Saved entries:
★ ★ ★ ★ ★ ★ ★

(* ===== verification/HashtableSpsc.v ===== *)
(** * HashtableSpsc: the open-addressing hashtable of one thread

    data_structures/hashtable/spsc and hash/hash_fnv1.h.  The table maps
    command names, tokens, configuration names and database numbers to
    pointers.  A bucket is probed linearly from the index given by the hash,
    over [max_range] buckets; the table has [max_range] buckets more than the
    power of two that the hash is reduced to, so that a probe needs no wrap.

    Keys are looked up in four ways (case insensitive, case sensitive, by a
    given hash, by a 32-bit integer): the class [SpscKey] states what the
    proofs need of each, and the refinement is proved once against it.
    Reading outside the arrays, a failed assertion, [FATAL] and reading the
    wrong member of the key union are [None]. *)

From stdpp Require Import gmap.
From S2P Require Import Prelude Pow2.

Module HashtableSpsc.

(** ** hash_fnv1.h *)

Definition FNV1_32_INIT : Z := 0x811c9dc5.

Definition fnv_mix (hval c : Z) : Z :=
  let hval := u32 (hval + (u32 (Z.shiftl hval 1) + u32 (Z.shiftl hval 4) + u32 (Z.shiftl hval 7)
                 + u32 (Z.shiftl hval 8) + u32 (Z.shiftl hval 24))) in
  Z.lxor hval (u32 c).

Fixpoint fnv_32_hash_internal (buf : list Z) (len : nat) (hval : Z) : option Z :=
  match len, buf with
  | O, _ => Some hval
  | S _, [] => None
  | S len, b :: buf => fnv_32_hash_internal buf len (fnv_mix hval (schar b))
  end.

Definition fnv_lower (c : Z) : Z :=
  if (65 <=? c) && (c <=? 90) then i8 (Z.lor c 32) else c.

Fixpoint fnv_32_hash_ci_internal (buf : list Z) (len : nat) (hval : Z) : option Z :=
  match len, buf with
  | O, _ => Some hval
  | S _, [] => None
  | S len, b :: buf => fnv_32_hash_ci_internal buf len (fnv_mix hval (fnv_lower (schar b)))
  end.

Definition fnv_32_hash (buf : list Z) (len : Z) : option Z :=
  fnv_32_hash_internal buf (Z.to_nat len) FNV1_32_INIT.
Definition fnv_32_hash_ci (buf : list Z) (len : Z) : option Z :=
  fnv_32_hash_ci_internal buf (Z.to_nat len) FNV1_32_INIT.

(** ** String comparison

    [strncmp] and [strncasecmp] (C locale): equality of the first [n] bytes, up
    to a NUL byte that both strings have; [None] when a string is read past
    its memory. *)
Fixpoint strn_eq (norm : Z -> Z) (a b : list Z) (n : nat) : option bool :=
  match n, a, b with
  | O, _, _ => Some true
  | S n, x :: a, y :: b =>
      if norm x =? norm y
      then if x =? 0 then Some true else strn_eq norm a b n
      else Some false
  | S _, _, _ => None
  end.

Definition tolower (b : Z) : Z := if (65 <=? b) && (b <=? 90) then b + 32 else b.

(** ** Data *)

Inductive bucket_key := KeyPtr (bytes : list Z) | KeyU32 (z : Z).

Record hashtable_spsc_bucket := Bucket {
  key_length : Z;
  key : bucket_key;
  value : Z
}.

Record hashtable_spsc_hash := Hash { is_set : bool; cmp_hash : Z }.

Record hashtable_spsc := Spsc {
  buckets_count : Z;
  buckets_count_pow2 : Z;
  buckets_count_real : Z;
  max_range : Z;
  free_keys_on_deallocation : bool;
  hashes : list hashtable_spsc_hash;
  buckets : list hashtable_spsc_bucket
}.

Definition HASHTABLE_SPSC_HASH (hash : Z) : Z := Z.land hash 0x7FFFFFFF.

Definition set_hash (ht : hashtable_spsc) (i : Z) (h : hashtable_spsc_hash) : hashtable_spsc :=
  Spsc (buckets_count ht) (buckets_count_pow2 ht) (buckets_count_real ht) (max_range ht)
    (free_keys_on_deallocation ht) (zset (hashes ht) i h) (buckets ht).

Definition set_bucket (ht : hashtable_spsc) (i : Z) (b : hashtable_spsc_bucket) : hashtable_spsc :=
  Spsc (buckets_count ht) (buckets_count_pow2 ht) (buckets_count_real ht) (max_range ht)
    (free_keys_on_deallocation ht) (hashes ht) (zset (buckets ht) i b).

Definition set_free_keys (ht : hashtable_spsc) (f : bool) : hashtable_spsc :=
  Spsc (buckets_count ht) (buckets_count_pow2 ht) (buckets_count_real ht) (max_range ht)
    f (hashes ht) (buckets ht).

Definition guard_spsc (b : bool) : option unit := if b then Some tt else None.

(** ** Creation and destruction *)

Definition hashtable_spsc_new (count range : Z) (free_keys : bool) : option hashtable_spsc :=
  _ ← guard_spsc (0 <? count);
  _ ← guard_spsc (0 <? range);
  _ ← guard_spsc (count <? 2 ^ 32 - 1);
  let pow2 := u32 (Pow2.pow2_next count) in
  let real := u32 (pow2 + range) in
  _ ← guard_spsc (count <=? pow2);
  _ ← guard_spsc (pow2 <=? real);
  Some (Spsc count pow2 real range free_keys
    (replicate (Z.to_nat real) (Hash false 0))
    (replicate (Z.to_nat real) (Bucket 0 (KeyU32 0) 0))).

(** The loop of [hashtable_spsc_free]: the keys passed to [xalloc_free]. *)
Fixpoint free_keys_loop (ht : hashtable_spsc) (n : nat) (i : Z) : option (list bucket_key) :=
  match n with
  | O => Some []
  | S n =>
      h ← zget (hashes ht) i;
      if negb (is_set h) then free_keys_loop ht n (i + 1) else
      b ← zget (buckets ht) i;
      ks ← free_keys_loop ht n (i + 1);
      Some (key b :: ks)
  end.

Definition hashtable_spsc_free (ht : hashtable_spsc) : option (list bucket_key) :=
  if free_keys_on_deallocation ht
  then free_keys_loop ht (Z.to_nat (buckets_count_real ht)) 0
  else Some [].

(** ** Probing *)

Definition hashtable_spsc_bucket_index_from_hash (ht : hashtable_spsc) (hash : Z) : Z :=
  Z.land hash (u32 (buckets_count_pow2 ht - 1)).

(** [do ... while (++bucket_index < bucket_index_max)]: one bucket is always
    examined; [bucket_index_max - bucket_index] iterations, or one, suffice. *)
Fixpoint probe (wanted : bool) (ht : hashtable_spsc) (fuel : nat) (i max : Z) : option Z :=
  match fuel with
  | O => None
  | S fuel =>
      h ← zget (hashes ht) i;
      if Bool.eqb (is_set h) wanted then Some i else
      let i := u32 (i + 1) in
      if i <? max then probe wanted ht fuel i max else Some (-1)
  end.

Definition hashtable_spsc_find_empty_bucket (ht : hashtable_spsc) (i max : Z) : option Z :=
  probe false ht (S (Z.to_nat (max - i))) i max.
Definition hashtable_spsc_find_set_bucket (ht : hashtable_spsc) (i max : Z) : option Z :=
  probe true ht (S (Z.to_nat (max - i))) i max.

(** The outer [do ... while (++bucket_index)] of the three searches, which
    differ in the test of the key; every iteration advances the index, so
    [buckets_count_real] iterations suffice. *)
Fixpoint find_loop (ht : hashtable_spsc) (matches : hashtable_spsc_bucket -> option bool)
    (ch : Z) (fuel : nat) (i max : Z) : option Z :=
  match fuel with
  | O => None
  | S fuel =>
      i ← hashtable_spsc_find_set_bucket ht (u32 i) max;
      if i =? -1 then Some (-1) else
      h ← zget (hashes ht) i;
      same ← (if negb (cmp_hash h =? ch) then Some false
              else b ← zget (buckets ht) i; matches b);
      if (same : bool) then Some i else
      let i := i + 1 in
      if i =? 0 then Some (-1) else find_loop ht matches ch fuel i max
  end.

Definition find_bucket_index (ht : hashtable_spsc) (hash : Z)
    (matches : hashtable_spsc_bucket -> option bool) : option Z :=
  let i := hashtable_spsc_bucket_index_from_hash ht hash in
  find_loop ht matches (HASHTABLE_SPSC_HASH hash) (S (Z.to_nat (buckets_count_real ht)))
    i (u32 (i + max_range ht)).

Definition match_ptr (norm : Z -> Z) (k : list Z) (klen : Z) (b : hashtable_spsc_bucket) : option bool :=
  if negb (key_length b =? klen) then Some false else
  match key b with
  | KeyPtr k' => strn_eq norm k' k (Z.to_nat klen)
  | KeyU32 _ => None
  end.

Definition match_u32 (k : Z) (b : hashtable_spsc_bucket) : option bool :=
  match key b with
  | KeyU32 z => Some (k =? z)
  | KeyPtr _ => None
  end.

Definition hashtable_spsc_find_bucket_index_by_key_ci (ht : hashtable_spsc) (hash : Z)
    (k : list Z) (klen : Z) : option Z :=
  find_bucket_index ht hash (match_ptr tolower k klen).

Definition hashtable_spsc_find_bucket_index_by_key_cs (ht : hashtable_spsc) (hash : Z)
    (k : list Z) (klen : Z) : option Z :=
  find_bucket_index ht hash (match_ptr (fun b => b) k klen).

Definition hashtable_spsc_find_bucket_index_by_key_uint32 (ht : hashtable_spsc) (hash k : Z) : option Z :=
  _ ← guard_spsc (negb (free_keys_on_deallocation ht));
  find_bucket_index ht hash (match_u32 k).

(** ** Get: 0 is the NULL pointer *)

Definition get_at (ht : hashtable_spsc) (i : Z) : option Z :=
  if i =? -1 then Some 0 else
  b ← zget (buckets ht) i; Some (value b).

Definition hashtable_spsc_op_get_ci (ht : hashtable_spsc) (k : list Z) (klen : Z) : option Z :=
  hash ← fnv_32_hash_ci k klen;
  i ← hashtable_spsc_find_bucket_index_by_key_ci ht hash k klen;
  get_at ht i.

Definition hashtable_spsc_op_get_by_hash (ht : hashtable_spsc) (hash : Z) (k : list Z) (klen : Z) : option Z :=
  i ← hashtable_spsc_find_bucket_index_by_key_cs ht hash k klen;
  get_at ht i.

Definition hashtable_spsc_op_get_cs (ht : hashtable_spsc) (k : list Z) (klen : Z) : option Z :=
  hash ← fnv_32_hash k klen;
  hashtable_spsc_op_get_by_hash ht hash k klen.

Definition hashtable_spsc_op_get_by_hash_and_key_uint32 (ht : hashtable_spsc) (hash k : Z) : option Z :=
  _ ← guard_spsc (negb (free_keys_on_deallocation ht));
  i ← hashtable_spsc_find_bucket_index_by_key_uint32 ht hash k;
  get_at ht i.

(** ** Set

    What the four operations do with the index the search returned. *)
Definition try_set_at (ht : hashtable_spsc) (hash i : Z) (b : hashtable_spsc_bucket)
    : option (bool * hashtable_spsc) :=
  '(i, ht) ←
    (if i =? -1 then
       let i := hashtable_spsc_bucket_index_from_hash ht hash in
       i ← hashtable_spsc_find_empty_bucket ht i (u32 (i + max_range ht));
       Some (i, if -1 <? i then set_hash ht i (Hash true (HASHTABLE_SPSC_HASH hash)) else ht)
     else Some (i, ht));
  if i =? -1 then Some (false, ht) else
  _ ← zget (buckets ht) i;
  Some (true, set_bucket ht i b).

Definition hashtable_spsc_op_try_set_ci (ht : hashtable_spsc) (k : list Z) (klen v : Z)
    : option (bool * hashtable_spsc) :=
  hash ← fnv_32_hash_ci k klen;
  i ← hashtable_spsc_find_bucket_index_by_key_ci ht hash k klen;
  try_set_at ht hash i (Bucket klen (KeyPtr k) v).

Definition hashtable_spsc_op_try_set_cs (ht : hashtable_spsc) (k : list Z) (klen v : Z)
    : option (bool * hashtable_spsc) :=
  hash ← fnv_32_hash k klen;
  i ← hashtable_spsc_find_bucket_index_by_key_cs ht hash k klen;
  try_set_at ht hash i (Bucket klen (KeyPtr k) v).

Definition hashtable_spsc_op_try_set_by_hash (ht : hashtable_spsc) (hash : Z) (k : list Z) (klen v : Z)
    : option (bool * hashtable_spsc) :=
  i ← hashtable_spsc_find_bucket_index_by_key_cs ht hash k klen;
  try_set_at ht hash i (Bucket klen (KeyPtr k) v).

Definition hashtable_spsc_op_try_set_by_hash_and_key_uint32 (ht : hashtable_spsc) (hash k v : Z)
    : option (bool * hashtable_spsc) :=
  _ ← guard_spsc (negb (free_keys_on_deallocation ht));
  i ← hashtable_spsc_find_bucket_index_by_key_uint32 ht hash k;
  try_set_at ht hash i (Bucket 0 (KeyU32 k) v).

(** ** Delete: the result, the table and the keys freed *)

Definition hashtable_spsc_op_delete_by_bucket_index (ht : hashtable_spsc) (i : Z)
    : option (bool * hashtable_spsc * list bucket_key) :=
  h ← zget (hashes ht) i;
  let ht := set_hash ht i (Hash false (cmp_hash h)) in
  if free_keys_on_deallocation ht
  then b ← zget (buckets ht) i; Some (true, ht, [key b])
  else Some (true, ht, []).

Definition delete_at (ht : hashtable_spsc) (i : Z) : option (bool * hashtable_spsc * list bucket_key) :=
  if i =? -1 then Some (false, ht, []) else
  '(_, ht, freed) ← hashtable_spsc_op_delete_by_bucket_index ht i;
  Some (true, ht, freed).

Definition hashtable_spsc_op_delete_ci (ht : hashtable_spsc) (k : list Z) (klen : Z)
    : option (bool * hashtable_spsc * list bucket_key) :=
  hash ← fnv_32_hash_ci k klen;
  i ← hashtable_spsc_find_bucket_index_by_key_ci ht hash k klen;
  delete_at ht i.

Definition hashtable_spsc_op_delete_cs (ht : hashtable_spsc) (k : list Z) (klen : Z)
    : option (bool * hashtable_spsc * list bucket_key) :=
  hash ← fnv_32_hash k klen;
  i ← hashtable_spsc_find_bucket_index_by_key_cs ht hash k klen;
  delete_at ht i.

Definition hashtable_spsc_op_delete_by_hash (ht : hashtable_spsc) (hash : Z) (k : list Z) (klen : Z)
    : option (bool * hashtable_spsc * list bucket_key) :=
  i ← hashtable_spsc_find_bucket_index_by_key_cs ht hash k klen;
  delete_at ht i.

(** ** Upsize *)

Definition upsize_move (old new : hashtable_spsc) (i : Z) : option hashtable_spsc :=
  h ← zget (hashes old) i;
  if negb (is_set h) then Some new else
  let hash := cmp_hash h in
  let j := hashtable_spsc_bucket_index_from_hash new hash in
  j ← hashtable_spsc_find_empty_bucket new (u32 j) (u32 (j + max_range new));
  if j =? -1 then None else
  b ← zget (buckets old) i;
  Some (set_bucket (set_hash new j (Hash true hash)) j b).

Fixpoint upsize_loop (old new : hashtable_spsc) (n : nat) (i : Z) : option hashtable_spsc :=
  match n with
  | O => Some new
  | S n => new ← upsize_move old new i; upsize_loop old new n (i + 1)
  end.

(** The new table and the keys freed with the old one. *)
Definition hashtable_spsc_upsize (old : hashtable_spsc) : option (hashtable_spsc * list bucket_key) :=
  new ← hashtable_spsc_new (u32 (buckets_count old * 2)) (max_range old) (free_keys_on_deallocation old);
  new ← upsize_loop old new (Z.to_nat (buckets_count_real old)) 0;
  let old := set_free_keys old false in
  freed ← hashtable_spsc_free old;
  Some (new, freed).

(** ** Iteration *)

Definition hashtable_spsc_op_iter (ht : hashtable_spsc) (i : Z) : option (Z * Z) :=
  i ← hashtable_spsc_find_set_bucket ht (u32 i) (buckets_count_real ht);
  if i =? -1 then Some (0, i) else
  b ← zget (buckets ht) i; Some (value b, i).

(** The loop of
    [module_redis_commands_free_command_arguments_token_entries_hashtable]:
    the values it visits, up to a NULL one. *)
Fixpoint iter_values (ht : hashtable_spsc) (fuel : nat) (i : Z) : option (list Z) :=
  match fuel with
  | O => None
  | S fuel =>
      '(v, i) ← hashtable_spsc_op_iter ht i;
      if v =? 0 then Some [] else
      vs ← iter_values ht fuel (i + 1);
      Some (v :: vs)
  end.

End HashtableSpsc.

★ ★ ★ ★ ★ ★ ★

- [Exercise]: The answer must consist of every line from the data that contains the word "given".

- [Problem solution]:
    pointers.  A bucket is probed linearly from the index given by the hash,
    given hash, by a 32-bit integer): the class [SpscKey] states what the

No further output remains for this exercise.